# Pooping in xpen- potty training help



## AshleyAndSophiePup (Aug 24, 2012)

For 16 weeks I feel Sophie is doing really well in the potty training department. She knows exactly where she needs to do her pee and has only had a few small accidents when I first brought her home. However, she has at least 1 poop accident a day. She would do it on my BFs side of the bed, she we keep all doors closed in the house, most of the time her poop accidents are in the xpen. I've tried keeping the xpen closed, but then she just poops in front of the door. She's been so hit and miss with pooping, sometimes she'll go on the pee pad and I praise her, but when she's in the xpen it's usually when I have my attention turned for a second and I can catch her in time to correct it. I know there's no point in telling them no unless you see them do it or right after, if it's too long after they don't understand. I've tried spraying a neutralizer there and letting it sit and take her scent away. I don't really know what else to do. Is there something I can spray to make her not want to poop there?

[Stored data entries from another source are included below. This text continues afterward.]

(** * otio-aaf-adapter: a shallow embedding of the AAF reader passes,
      the precheck validator and the adapter hooks.

    Sources embedded here:
    - [src/otio_aaf_adapter/adapters/advanced_authoring_format.py]
    - [src/otio_aaf_adapter/adapters/aaf_adapter/aaf_writer.py]
    - [src/otio_aaf_adapter/adapters/aaf_adapter/hooks.py]

    Python exceptions are values of [PyError]; a function that can raise
    returns a [result].  Python floats are idealised as exact rationals
    ([Q]); the builtin [float()] parser is a parameter. *)

From Stdlib Require Import ZArith QArith Qfield Qabs Lqa Bool Lia Ascii String.
From stdpp Require Import gmap strings list pretty.

Set Warnings "-register-all".

Local Open Scope string_scope.
Local Open Scope list_scope.

(** ** Python exceptions and results *)

Module Py.

Inductive PyError :=
| AAFAdapterError (msg : string)
| AAFValidationError (msg : string)
| NotSupportedError (msg : string)
| CannotComputeAvailableRangeError
| CannotTrimTransitionsError
| TypeError
| AttributeError
| ValueError
| KeyError
| IndexError
| ZeroDivisionError
| RecursionError.

Inductive result (A : Type) :=
| Ok (a : A)
| Raise (e : PyError).
Arguments Ok {A} a.
Arguments Raise {A} e.

Definition bind {A B} (r : result A) (k : A → result B) : result B :=
  match r with
  | Ok a => k a
  | Raise e => Raise e
  end.

Definition is_ok {A} (r : result A) : bool :=
  match r with Ok _ => true | Raise _ => false end.

End Py.
Import Py.

#[global] Instance result_ret : MRet result := fun _ a => Ok a.
#[global] Instance result_bind : MBind result := fun _ _ k r => Py.bind r k.

(** ** hooks.py *)

Module Hooks.

Definition HOOK_PRE_READ_TRANSCRIBE : string := "otio_aaf_pre_read_transcribe".
Definition HOOK_POST_READ_TRANSCRIBE : string := "otio_aaf_post_read_transcribe".
Definition HOOK_PRE_WRITE_TRANSCRIBE : string := "otio_aaf_pre_write_transcribe".
Definition HOOK_POST_WRITE_TRANSCRIBE : string := "otio_aaf_post_write_transcribe".

Section hooks.
(** The timeline and the open container handle are opaque here. *)
Context {Timeline AAFFile : Type}.

Inductive kwarg :=
| KwStr (s : string)
| KwBool (b : bool)
| KwHandle (h : AAFFile).

(** A hook script receives the timeline (or [None]) and the argument map. *)
Definition hook_script : Type :=
  option Timeline → gmap string kwarg → result (option Timeline).

(** [otio.hooks]: the active manifest maps a hook name to its scripts.
    [otio.hooks.names()] lists the names, [otio.hooks.run] threads the
    timeline through every script attached to the name. *)
Definition hooks_names (m : gmap string (list hook_script)) : gset string :=
  dom m.

Fixpoint run_scripts (hs : list hook_script) (tl : option Timeline)
         (extra_args : gmap string kwarg) : result (option Timeline) :=
  match hs with
  | [] => Ok tl
  | h :: hs' => tl' ← h tl extra_args ; run_scripts hs' tl' extra_args
  end.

Sent from my iPhone using Petguide.com Free App


----------



## italianna82 (Aug 17, 2012)

Are you training her inside or outside???


----------



## AshleyAndSophiePup (Aug 24, 2012)

italianna82 said:


> Are you training her inside or outside???


She isn't all the way done with her shots, she will be in about 3 week, so she's trained to go inside. Her pee pad is right by the back door and has been since i brought her home.


Sent from my iPhone using Petguide.com Free App


----------



## Ladysmom (Oct 19, 2004)

Some dogs will not poop and pee on the same pad. Lady was like that. Can you put a second pad down for her?


----------



## AshleyAndSophiePup (Aug 24, 2012)

Ladysmom said:


> Some dogs will not poop and pee on the same pad. Lady was like that. Can you put a second pad down for her?


Her pad isn't a pad, it's grass, and most of the time she will poop on the pad too. Just once a day she goes in the xpen


Sent from my iPhone using Petguide.com Free App


----------



## jmm (Nov 23, 2004)

If she has not pooped and you know she needs to crate or confine her to an area just large enough to turn around and lay down. Wait 10-15 minutes and take her back to her potty place. Repeat until you have success.


----------



## Ladysmom (Oct 19, 2004)

jmm said:


> If she has not pooped and you know she needs to crate or confine her to an area just large enough to turn around and lay down. Wait 10-15 minutes and take her back to her potty place. Repeat until you have success.


:thumbsup: It will really help if you can get her on a regular meal schedule rather than free feeding her, too. You can predict when she will poop, then praise and reward her.


----------



## Grace'sMom (Feb 22, 2012)

I agree with Jackie.... 

If she is only doing it once a day, crate her or keep her in a smaller space during that time and then take her to the potty place. Big praises when she goes


----------